3.0 The AWK Programming Model: Read, Execute, Repeat
3.1. The Core Workflow
AWK’s processing model is remarkably simple yet powerful. Understanding its core Read, Execute, Repeat workflow and the BEGIN/Body/END program structure is the most critical step to developing an intuition for the language. This model forms the foundation of all AWK scripts, from single-line commands to complex programs.
3.2. Analyzing the Workflow
The AWK interpreter processes input through a clear, three-stage cycle:
- Read: AWK reads a single line (by default) from an input stream—which can be a file, a pipe from another command, or standard input—and stores it in memory. This line is referred to as a “record.”
- Execute: The interpreter applies all specified AWK commands to the record currently in memory. Execution can be made conditional by specifying patterns that the record must match.

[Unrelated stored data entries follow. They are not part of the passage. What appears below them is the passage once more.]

Lemma turns_inv (turns fuel : nat) :
  forall w : world,
    (pending_total w < fuel)%nat ->
    exists w' evs k,
      receiver_turns oled turns fuel w = Some w'
      /\ trace w' = trace w ++ evs
      /\ (k <= turns)%nat
      /\ led_events evs = concat (replicate k [true; false])
      /\ guarded false evs = true
      /\ received evs ++ fifo w' ++ concat (incoming w')
         = fifo w ++ concat (incoming w)
      /\ displayed evs = omap rssi_of (received evs).
Proof.
  induction turns as [|turns IH]; intros w Hfuel.
  - exists w, [], 0%nat. simpl. rewrite app_nil_r. repeat split; auto.
  - simpl receiver_turns.
    destruct (step_inv fuel w Hfuel) as (w1 & evs1 & -> & Htr1 & Hl1 & Hg1 & Hc1 & Hd1).
    simpl.
    destruct (IH w1) as (w2 & evs2 & k & -> & Htr2 & Hk & Hl2 & Hg2 & Hc2 & Hd2).
    { pose proof (conserved_length _ _ _ Hc1). lia. }
    exists w2, (evs1 ++ evs2), (if led_events evs1 is [] then k else S k).
    split; [done|]. split; [rewrite Htr2, Htr1; by rewrite <- app_assoc|].
    split; [destruct Hl1 as [-> | ->]; lia|]. split.
    { unfold led_events in *. rewrite omap_app, Hl2.
      by destruct Hl1 as [-> | ->]. }
    split; [by apply guarded_app|]. split.
    { unfold received in *. rewrite omap_app, <- app_assoc. by rewrite Hc2. }
    unfold displayed, received in *. by rewrite !omap_app, Hd1, Hd2.
Qed.

End LoopFacts.

(** X9: over any number of turns of [receiver_loop], whatever arrives and
    whatever the display does, the LED is switched on and off alternately,
    starting with on and ending with off, at most once per turn; and
    [nrf.recv()] is only ever called right after an [nrf.any()] that
    answered true, as the driver requires. *)
Theorem led_and_recv_discipline
    (oled : list RX.event -> Z -> option string) (turns fuel : nat) (w : RX.world) :
  (RX.pending_total w < fuel)%nat ->
  exists w' evs k,
    RX.receiver_loop oled turns fuel w = Some w'
    /\ RX.trace w' = RX.trace w ++ RX.Print "
Escuchando transmisiones..." :: evs
    /\ (k <= turns)%nat
    /\ RXTrace.led_events evs = concat (replicate k [true; false])
    /\ RXTrace.guarded false evs = true.
Proof.
  intros Hfuel. unfold RX.receiver_loop.
  destruct (turns_inv oled turns fuel
              (RX.print "
Escuchando transmisiones..." w))
    as (w' & evs & k & Hr & Htr & Hk & Hl & Hg & _); [exact Hfuel|].
  exists w', evs, k. split; [exact Hr|]. split; [|done].
  rewrite Htr. unfold RX.print, RX.emit. cbn [RX.trace].
  by rewrite <- app_assoc.
Qed.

- Repeat: This cycle of reading and executing continues sequentially, record by record, until the end of the input stream is reached.

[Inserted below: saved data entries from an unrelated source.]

Lemma simple_resume_bounded opts fr v st :
  bounded opts (Suspended fr) → resume fr v = Some st →
  bounded opts st
  ∧ ∀ e, st = Finished (Throws e) → v = Signature (Throws e).
Proof.
  intros (Ho & Hi & Hlen). unfold resume, after_action. rewrite Ho.
  destruct (at_ fr), v as [[sg|e]|c|]; try done; intros [= <-].
  - split; [|destruct (_ && _); [done|]; intros e He;
             pose proof (LifecycleFacts.SimpleAgentRunner_from_test_finished
                           _ _ _ _ _ _ He); done].
    destruct (_ && _); simpl.
    + split; [done|]. split; [done|]. rewrite length_app. simpl. lia.
    + apply simple_from_test_bounded; rewrite length_app; simpl; lia.
  - split; [done|]. by intros e' [= <-].
  - split; [apply simple_from_test_bounded; lia|].
    intros e He.
    pose proof (LifecycleFacts.SimpleAgentRunner_from_test_finished
                  _ _ _ _ _ _ He). done.
Qed.

(** X18.  However the network answers, [runSolTransferLoop] returns at most
    one signature per iteration, and it rejects only with the error of a
    transfer: the one whose rejection was the last thing it awaited. *)
Theorem runSolTransferLoop_outcome opts rnd (vs : list Settlement)
    (c : completion (list string)) :
  settle (runSolTransferLoop opts rnd) vs = Some (Finished c) →
  match c with
  | Returns sigs => length sigs ≤ iterations opts
  | Throws e => last vs = Some (Signature (Throws e))
  end.
Proof.
  assert (Hgen : ∀ vs st, bounded opts st →
    settle st vs = Some (Finished c) →
    match c with
    | Returns sigs => length sigs ≤ iterations opts
    | Throws e => (vs = [] ∧ st = Finished (Throws e))
                  ∨ last vs = Some (Signature (Throws e))
    end).
  { clear vs. induction vs as [|v vs IH]; intros st Hb; simpl.
    - intros [= ->]. destruct c; [done|]. by left.
    - destruct st as [fr|]; [|done].
      destruct (resume fr v) as [st'|] eqn:Hr; simpl; [|done].
      destruct (simple_resume_bounded opts fr v st' Hb Hr) as [Hb' Hthrow].
      intros Hs. specialize (IH st' Hb' Hs). destruct c as [sigs|e]; [done|].
      right. destruct IH as [[-> ->]|Hlast].
      + by rewrite (Hthrow e eq_refl).
      + destruct vs; [done|]. done. }
  intros Hs.
  assert (Hb : bounded opts (runSolTransferLoop opts rnd))
    by (apply simple_from_test_bounded; simpl; lia).
  specialize (Hgen vs _ Hb Hs). destruct c as [sigs|e]; [done|].
  destruct Hgen as [[-> Hf]|]; [|done].
  pose proof (LifecycleFacts.SimpleAgentRunner_from_test_finished
                _ _ _ _ _ _ Hf). done.
Qed.

End Simple.

Section Trading.
Import TradingAgent.
Context {P : NodePrimitives}.

Lemma trading_from_test_bounded cfg rnd running n i sigs price logged :
  length sigs ≤ i → length sigs ≤ iterations cfg →
  bounded cfg (from_test cfg rnd running n i sigs price logged).
Proof.
  revert i price. induction n as [|n IH]; intros i price Hi Hn; simpl; [done|].
  destruct (Nat.ltb_spec i (iterations cfg)); simpl; [|done].
  destruct running; simpl; [|done].
  destruct (evaluateMarket _ _); simpl; [done|done|].
  destruct (_ && _); simpl; [split; [done|]; split; [done|]; lia|].
  apply IH; lia.
Qed.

3.3. Deconstructing the Program Structure
A complete AWK script is composed of three optional blocks that correspond to different phases of the workflow.
The Block
This block executes only once, before any input records are read. It is the ideal place for initialization tasks, such as setting the values of variables, printing report headers, or preparing data structures.
- Syntax: BEGIN {awk-commands}
The Block
This is the main processing engine of an AWK script. The commands within this block are executed for each input record that is read. The execution can be restricted to only those records that match a specified /pattern/. If no pattern is provided, the commands are executed for every record.
- Syntax: /pattern/ {awk-commands}
The Block
This block executes only once, after all input records have been read and processed. It is typically used for post-processing tasks, such as performing final calculations, printing summaries, or generating report footers.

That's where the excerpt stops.